Figure 2Hypothetical mechanisms of resistance to PD-1 blockade in BM Vγ9Vδ2 T cells from MM patients. Left panel: BM Vγ9Vδ2 T cells in MGUS and MM are anergic to ZA + IL-2 stimulation; this anergy is only partially rescued by single agent PD-1 blockade. Right panel: possible mechanisms of resistance to immune recovery triggered by single agent PD-1 blockade. (A) Alternative inhibitory ICPs, such as TIM-3, TIGIT, and LAG-3, are expressed by BM Vγ9Vδ2 T cells to reinforce their anergy and resist to PD-1 blockade; (B) Vγ9Vδ2 T cells have been functionally polarized to express inhibitory molecules (FOXP3, CD73, CD39, and CD38) and release immune suppressive cytokines (IL-10) as a consequence of their long-term exposure to tumor cells in the BM; (C) BM Vγ9Vδ2 T cells have acquired a senescence status (CD57+CD160+KLRG-1+CD28− phenotype) which is hard to reverse by single PD-1 blockade; (D) PD-1 engagement of anergic/senescent BM Vγ9Vδ2 T cells induces the expression of PD-L1 and galectin-9 (GAL-9), and IL-17 secretion leading to immune suppressive effects on other effector cells like CD8+ cells.

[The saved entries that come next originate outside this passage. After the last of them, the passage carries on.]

(** C6, amended. When the live call delivers a content that decodes to a
    payload, the generator returns the payload itself if it is an array,
    the value under "ideas" if it is an object with that key (whatever that
    value is), and the fallback ideas for [(topic, category)] for every
    other payload. *)
Theorem response_shapes
        (key : option string) (client : Client)
        (json_loads : string -> outcome value) (topic cat : string)
        (response : ChatCompletion) (choice : Choice) (rest : list Choice)
        (text : string) (payload : value) :
  truthy key = true ->
  chat_completions_create client (build_request (build_prompt topic cat))
  = Returns response ->
  choices response = choice :: rest ->
  content (message choice) = Some text ->
  json_loads text = Returns payload ->
  match payload with
  | VList _ =>
      result (generate_content_ideas key (Some client) json_loads topic cat)
      = Returns payload
  | VDict d =>
      match lookup d "ideas" with
      | Some field =>
          result (generate_content_ideas key (Some client) json_loads topic cat)
          = Returns field
      | None =>
          returns_fallback
            (generate_content_ideas key (Some client) json_loads topic cat)
            topic cat
      end
  | _ =>
      returns_fallback
        (generate_content_ideas key (Some client) json_loads topic cat)
        topic cat
  end.
Proof.
  intros Hkey Hcall Hchoices Hcontent Hloads.
  name_fallback topic cat ideas.
  rewrite Hkey. cbn. rewrite Hcall. cbn. rewrite Hchoices. cbn.
  rewrite Hcontent. cbn. rewrite Hloads. cbn.
  destruct payload; cbn; try fallback_with ideas; try reflexivity.
  unfold contains, getitem.
  destruct (lookup entries "ideas"); cbn; [reflexivity | fallback_with ideas].
Qed.

Lemma response_shapes_witness :
  result wrapped_number_call = Returns (VInt 42).
Proof.
  exact (@response_shapes (Some "sk-live") (canned_client wrapped_number_text)
           (decoder_of wrapped_number_text wrapped_number) "drones" "tech"
           (mkChatCompletion [mkChoice (mkMessage (Some wrapped_number_text))])
           (mkChoice (mkMessage (Some wrapped_number_text))) []
           wrapped_number_text wrapped_number
           eq_refl eq_refl eq_refl eq_refl eq_refl).
Defined.

(** * Further properties *)

(** ** Module initialisation and the configuration guard *)

Ltac run_fallback topic cat ideas :=
  let Hmock := fresh "Hmock" in
  let mock := fresh "mock" in
  let E := fresh "E" in
  destruct (mock_returns topic cat) as (ideas & Hmock & _);
  unfold falls_back_logging, generate_content_ideas, generate_content_ideas_body;
  remember (generate_mock_content_ideas topic cat) as mock eqn:E;
  rewrite Hmock in E; subst mock.

(** X1. Importing the module never raises: the credential is whatever the
    environment holds under OPENAI_API_KEY, the client is the constructor's
    result, and when the constructor raises the client is [None] and one
    ERROR record carrying the exception's text is logged. *)
Theorem module_init_never_raises
        (environ : list (string * string))
        (OpenAI : option string -> outcome Client) :
  exists openai logs,
    module_init environ OpenAI
    = (logs, Returns (lookup environ "OPENAI_API_KEY", openai))
    /\ match OpenAI (lookup environ "OPENAI_API_KEY") with
       | Returns client => openai = Some client /\ logs = []
       | Raises e =>
           openai = None
           /\ logs = [(ERROR, "Error initializing OpenAI client: " ++ exc_str e)]
       end.
Proof.
  unfold module_init.
  destruct (OpenAI (lookup environ "OPENAI_API_KEY")) as [client|e];
    do 2 eexists; split; try reflexivity; split; reflexivity.
Qed.

(** X3. Without a usable credential (absent or empty) or without a client,
    the generator logs one WARNING, runs the fallback and returns its
    ideas; neither the client nor the decoder is consulted, so the outcome
    is the same for all of them. *)
Theorem unconfigured_skips_service
        (key : option string) (openai : option Client)
        (json_loads : string -> outcome value) (topic cat : string) :
  truthy key = false \/ openai = None ->
  falls_back_logging (generate_content_ideas key openai json_loads topic cat)
                     topic cat
                     (WARNING, "Using mock data as OpenAI is not configured").
Proof.
  intros Hoff. run_fallback topic cat ideas.
  assert (Hguard : negb (truthy key) || is_None openai = true).
  { destruct Hoff as [-> | ->]; [reflexivity|]. apply orb_true_r. }
  rewrite Hguard. exists ideas. split; reflexivity.
Qed.

Lemma unconfigured_skips_service_witness :
  (truthy (Some EmptyString) = false \/ Some (canned_client wrapped_number_text) = None)
  /\ falls_back_logging
       (generate_content_ideas (Some EmptyString)
                               (Some (canned_client wrapped_number_text))
                               (decoder_of wrapped_number_text wrapped_number)
                               "drones" "tech")
       "drones" "tech"
       (WARNING, "Using mock data as OpenAI is not configured").
Proof.
  assert (Hoff : truthy (Some EmptyString) = false
                 \/ Some (canned_client wrapped_number_text) = None)
    by (left; reflexivity).
  split; [exact Hoff|].
  exact (@unconfigured_skips_service (Some EmptyString)
           (Some (canned_client wrapped_number_text))
           (decoder_of wrapped_number_text wrapped_number) "drones" "tech" Hoff).
Defined.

Abbreviations: MGUS, monoclonal gammopathy of undetermined significance; MM, multiple myeloma; BM, bone marrow; TME, tumor microenvironment; ZA, zoledronate; IL-2, interleukin 2; ICP, immune checkpoint; TIM-3, T-cell immunoglobulin and mucin-domain containing-3; LAG-3, lymphocyte-activation gene 3; PD-1, programmed cell death protein 1.